Stored data entries:
────────────────

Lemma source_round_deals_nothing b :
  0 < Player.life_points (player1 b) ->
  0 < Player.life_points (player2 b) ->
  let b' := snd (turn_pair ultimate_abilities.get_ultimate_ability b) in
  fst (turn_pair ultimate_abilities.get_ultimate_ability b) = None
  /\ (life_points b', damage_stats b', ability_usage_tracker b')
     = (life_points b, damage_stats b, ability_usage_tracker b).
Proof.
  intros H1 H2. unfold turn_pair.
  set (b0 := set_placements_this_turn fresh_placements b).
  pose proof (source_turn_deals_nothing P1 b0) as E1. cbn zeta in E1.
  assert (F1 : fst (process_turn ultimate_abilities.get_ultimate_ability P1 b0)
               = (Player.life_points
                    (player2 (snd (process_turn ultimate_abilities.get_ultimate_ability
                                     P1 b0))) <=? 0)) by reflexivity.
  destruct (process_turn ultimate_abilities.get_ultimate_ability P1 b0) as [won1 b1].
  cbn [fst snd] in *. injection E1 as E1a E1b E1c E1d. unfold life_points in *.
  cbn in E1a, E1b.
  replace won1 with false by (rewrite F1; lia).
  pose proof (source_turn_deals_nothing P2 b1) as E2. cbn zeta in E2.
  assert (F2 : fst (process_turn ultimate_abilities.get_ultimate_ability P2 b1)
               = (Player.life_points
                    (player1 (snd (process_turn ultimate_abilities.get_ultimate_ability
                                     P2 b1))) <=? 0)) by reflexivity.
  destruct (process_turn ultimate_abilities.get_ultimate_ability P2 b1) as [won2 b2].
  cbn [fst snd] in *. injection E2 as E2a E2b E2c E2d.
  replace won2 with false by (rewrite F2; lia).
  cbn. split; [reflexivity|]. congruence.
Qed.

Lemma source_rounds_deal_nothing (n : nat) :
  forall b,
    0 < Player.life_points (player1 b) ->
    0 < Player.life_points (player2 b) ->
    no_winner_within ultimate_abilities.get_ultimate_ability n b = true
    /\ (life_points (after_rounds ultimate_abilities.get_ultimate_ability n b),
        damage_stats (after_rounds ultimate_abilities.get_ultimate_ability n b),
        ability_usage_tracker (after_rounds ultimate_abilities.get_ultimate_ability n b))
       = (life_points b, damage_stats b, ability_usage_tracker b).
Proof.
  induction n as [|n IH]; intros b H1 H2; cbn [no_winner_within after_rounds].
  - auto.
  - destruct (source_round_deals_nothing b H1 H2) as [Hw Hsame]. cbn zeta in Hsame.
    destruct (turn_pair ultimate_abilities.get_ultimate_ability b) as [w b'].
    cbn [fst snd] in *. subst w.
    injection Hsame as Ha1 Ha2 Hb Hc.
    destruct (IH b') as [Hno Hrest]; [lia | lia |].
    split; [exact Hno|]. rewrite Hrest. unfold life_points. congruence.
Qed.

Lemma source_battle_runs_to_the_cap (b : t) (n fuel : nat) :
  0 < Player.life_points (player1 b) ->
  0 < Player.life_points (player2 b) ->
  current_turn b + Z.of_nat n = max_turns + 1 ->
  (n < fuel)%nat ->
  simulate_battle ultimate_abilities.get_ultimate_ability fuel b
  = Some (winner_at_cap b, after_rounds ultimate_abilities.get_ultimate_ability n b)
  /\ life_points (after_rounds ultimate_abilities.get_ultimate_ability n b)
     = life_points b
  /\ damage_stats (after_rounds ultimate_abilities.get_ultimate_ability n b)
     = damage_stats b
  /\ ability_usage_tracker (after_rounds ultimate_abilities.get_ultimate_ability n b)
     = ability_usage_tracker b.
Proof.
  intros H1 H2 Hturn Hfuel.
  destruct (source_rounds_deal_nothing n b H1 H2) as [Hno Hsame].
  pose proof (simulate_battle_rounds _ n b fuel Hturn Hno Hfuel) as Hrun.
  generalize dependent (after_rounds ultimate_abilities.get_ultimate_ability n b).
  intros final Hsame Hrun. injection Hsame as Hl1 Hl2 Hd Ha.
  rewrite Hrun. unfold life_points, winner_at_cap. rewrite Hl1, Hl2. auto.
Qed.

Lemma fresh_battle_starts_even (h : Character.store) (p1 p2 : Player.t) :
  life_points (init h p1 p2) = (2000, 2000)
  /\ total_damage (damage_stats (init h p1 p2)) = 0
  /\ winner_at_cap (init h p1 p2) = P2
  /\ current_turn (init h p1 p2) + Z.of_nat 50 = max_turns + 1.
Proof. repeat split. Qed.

────────────────

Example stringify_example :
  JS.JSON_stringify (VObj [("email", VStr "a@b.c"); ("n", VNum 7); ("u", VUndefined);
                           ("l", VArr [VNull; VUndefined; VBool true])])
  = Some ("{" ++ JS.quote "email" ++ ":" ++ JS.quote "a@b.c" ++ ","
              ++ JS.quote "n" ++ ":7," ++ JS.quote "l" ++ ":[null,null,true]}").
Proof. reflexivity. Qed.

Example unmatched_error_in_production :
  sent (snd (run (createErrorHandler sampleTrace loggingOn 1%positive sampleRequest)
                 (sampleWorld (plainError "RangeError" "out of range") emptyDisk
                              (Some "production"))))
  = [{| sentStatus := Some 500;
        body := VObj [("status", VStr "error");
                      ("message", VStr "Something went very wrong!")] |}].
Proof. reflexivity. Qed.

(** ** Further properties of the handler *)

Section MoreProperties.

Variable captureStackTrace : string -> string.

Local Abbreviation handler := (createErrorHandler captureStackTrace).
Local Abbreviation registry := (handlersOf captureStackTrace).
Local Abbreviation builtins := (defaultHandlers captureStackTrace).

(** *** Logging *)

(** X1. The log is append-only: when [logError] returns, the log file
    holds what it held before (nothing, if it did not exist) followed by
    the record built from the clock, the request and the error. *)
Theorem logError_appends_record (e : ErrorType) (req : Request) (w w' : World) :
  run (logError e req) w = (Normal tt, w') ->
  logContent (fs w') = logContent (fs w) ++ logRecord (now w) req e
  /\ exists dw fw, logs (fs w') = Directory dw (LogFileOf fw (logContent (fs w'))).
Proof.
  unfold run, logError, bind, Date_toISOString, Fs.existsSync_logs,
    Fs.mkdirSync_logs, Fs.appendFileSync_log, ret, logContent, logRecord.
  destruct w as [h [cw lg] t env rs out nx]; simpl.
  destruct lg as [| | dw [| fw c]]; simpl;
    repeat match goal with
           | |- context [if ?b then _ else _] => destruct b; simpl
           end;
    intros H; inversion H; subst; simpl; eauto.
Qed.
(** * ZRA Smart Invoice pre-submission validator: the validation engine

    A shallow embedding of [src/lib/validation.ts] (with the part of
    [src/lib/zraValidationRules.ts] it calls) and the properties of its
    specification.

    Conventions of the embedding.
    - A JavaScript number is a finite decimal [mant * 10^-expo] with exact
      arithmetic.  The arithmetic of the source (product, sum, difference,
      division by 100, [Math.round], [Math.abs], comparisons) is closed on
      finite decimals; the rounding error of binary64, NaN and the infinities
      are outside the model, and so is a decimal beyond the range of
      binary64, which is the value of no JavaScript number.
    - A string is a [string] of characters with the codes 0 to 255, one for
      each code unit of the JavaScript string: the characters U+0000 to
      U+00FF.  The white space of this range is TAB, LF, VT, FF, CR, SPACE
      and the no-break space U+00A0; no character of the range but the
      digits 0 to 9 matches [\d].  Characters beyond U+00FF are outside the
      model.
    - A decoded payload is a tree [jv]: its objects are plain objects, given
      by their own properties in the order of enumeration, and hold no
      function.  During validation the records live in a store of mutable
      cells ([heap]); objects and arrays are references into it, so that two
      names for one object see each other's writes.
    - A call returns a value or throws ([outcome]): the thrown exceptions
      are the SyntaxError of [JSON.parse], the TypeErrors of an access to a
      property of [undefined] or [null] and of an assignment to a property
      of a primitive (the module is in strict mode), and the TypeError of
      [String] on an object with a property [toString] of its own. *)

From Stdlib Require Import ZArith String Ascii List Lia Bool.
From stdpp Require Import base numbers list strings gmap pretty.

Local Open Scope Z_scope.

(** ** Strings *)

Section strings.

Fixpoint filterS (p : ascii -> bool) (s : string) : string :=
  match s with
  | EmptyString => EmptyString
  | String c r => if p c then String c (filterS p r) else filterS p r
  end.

────────────────

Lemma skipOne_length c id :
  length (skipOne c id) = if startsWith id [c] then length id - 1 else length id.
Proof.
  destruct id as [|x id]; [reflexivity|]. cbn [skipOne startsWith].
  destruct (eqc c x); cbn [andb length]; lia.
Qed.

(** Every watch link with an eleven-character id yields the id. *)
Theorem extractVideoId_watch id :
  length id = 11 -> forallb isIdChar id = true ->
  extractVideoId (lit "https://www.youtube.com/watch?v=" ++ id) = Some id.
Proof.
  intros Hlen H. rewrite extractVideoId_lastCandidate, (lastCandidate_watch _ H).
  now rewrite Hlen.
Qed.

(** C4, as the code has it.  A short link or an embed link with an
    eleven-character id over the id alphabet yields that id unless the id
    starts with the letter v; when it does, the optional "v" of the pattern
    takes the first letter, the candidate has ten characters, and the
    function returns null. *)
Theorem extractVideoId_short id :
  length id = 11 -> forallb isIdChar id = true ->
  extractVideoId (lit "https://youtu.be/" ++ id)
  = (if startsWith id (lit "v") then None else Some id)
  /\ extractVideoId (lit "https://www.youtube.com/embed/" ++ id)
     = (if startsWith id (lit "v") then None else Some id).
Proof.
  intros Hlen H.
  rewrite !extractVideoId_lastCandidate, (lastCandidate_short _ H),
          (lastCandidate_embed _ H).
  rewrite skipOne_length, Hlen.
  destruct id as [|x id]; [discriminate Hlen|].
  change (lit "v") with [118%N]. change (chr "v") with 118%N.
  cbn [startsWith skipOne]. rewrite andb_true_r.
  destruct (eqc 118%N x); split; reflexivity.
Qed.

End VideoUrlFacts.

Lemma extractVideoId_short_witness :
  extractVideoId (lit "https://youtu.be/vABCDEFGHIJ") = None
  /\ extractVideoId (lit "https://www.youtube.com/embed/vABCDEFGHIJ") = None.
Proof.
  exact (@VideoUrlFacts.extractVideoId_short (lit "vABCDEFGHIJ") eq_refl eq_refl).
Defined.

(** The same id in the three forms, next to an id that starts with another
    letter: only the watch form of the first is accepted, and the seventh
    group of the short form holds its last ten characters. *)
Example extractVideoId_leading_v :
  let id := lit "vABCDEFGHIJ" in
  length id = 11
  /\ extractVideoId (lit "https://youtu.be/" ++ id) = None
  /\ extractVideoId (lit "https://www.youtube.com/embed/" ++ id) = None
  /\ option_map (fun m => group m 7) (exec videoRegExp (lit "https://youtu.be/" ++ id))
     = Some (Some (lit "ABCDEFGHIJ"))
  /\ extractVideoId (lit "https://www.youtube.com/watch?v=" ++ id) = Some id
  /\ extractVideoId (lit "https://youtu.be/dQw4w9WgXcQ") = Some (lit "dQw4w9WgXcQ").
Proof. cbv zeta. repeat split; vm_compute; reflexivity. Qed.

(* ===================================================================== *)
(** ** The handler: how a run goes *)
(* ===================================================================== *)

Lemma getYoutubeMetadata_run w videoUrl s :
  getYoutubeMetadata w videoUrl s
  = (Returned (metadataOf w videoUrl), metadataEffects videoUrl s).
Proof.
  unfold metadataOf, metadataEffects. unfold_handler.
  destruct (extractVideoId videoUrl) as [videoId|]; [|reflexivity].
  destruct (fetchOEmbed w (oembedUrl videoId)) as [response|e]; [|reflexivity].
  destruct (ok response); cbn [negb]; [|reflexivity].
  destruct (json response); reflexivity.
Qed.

────────────────

## [How to complete this task]
Pick every line of the data that includes the string "captureStackTrace".

## [Reply to the exercise]
Variable captureStackTrace : string -> string.
Local Abbreviation handler := (createErrorHandler captureStackTrace).
Local Abbreviation registry := (handlersOf captureStackTrace).
Local Abbreviation builtins := (defaultHandlers captureStackTrace).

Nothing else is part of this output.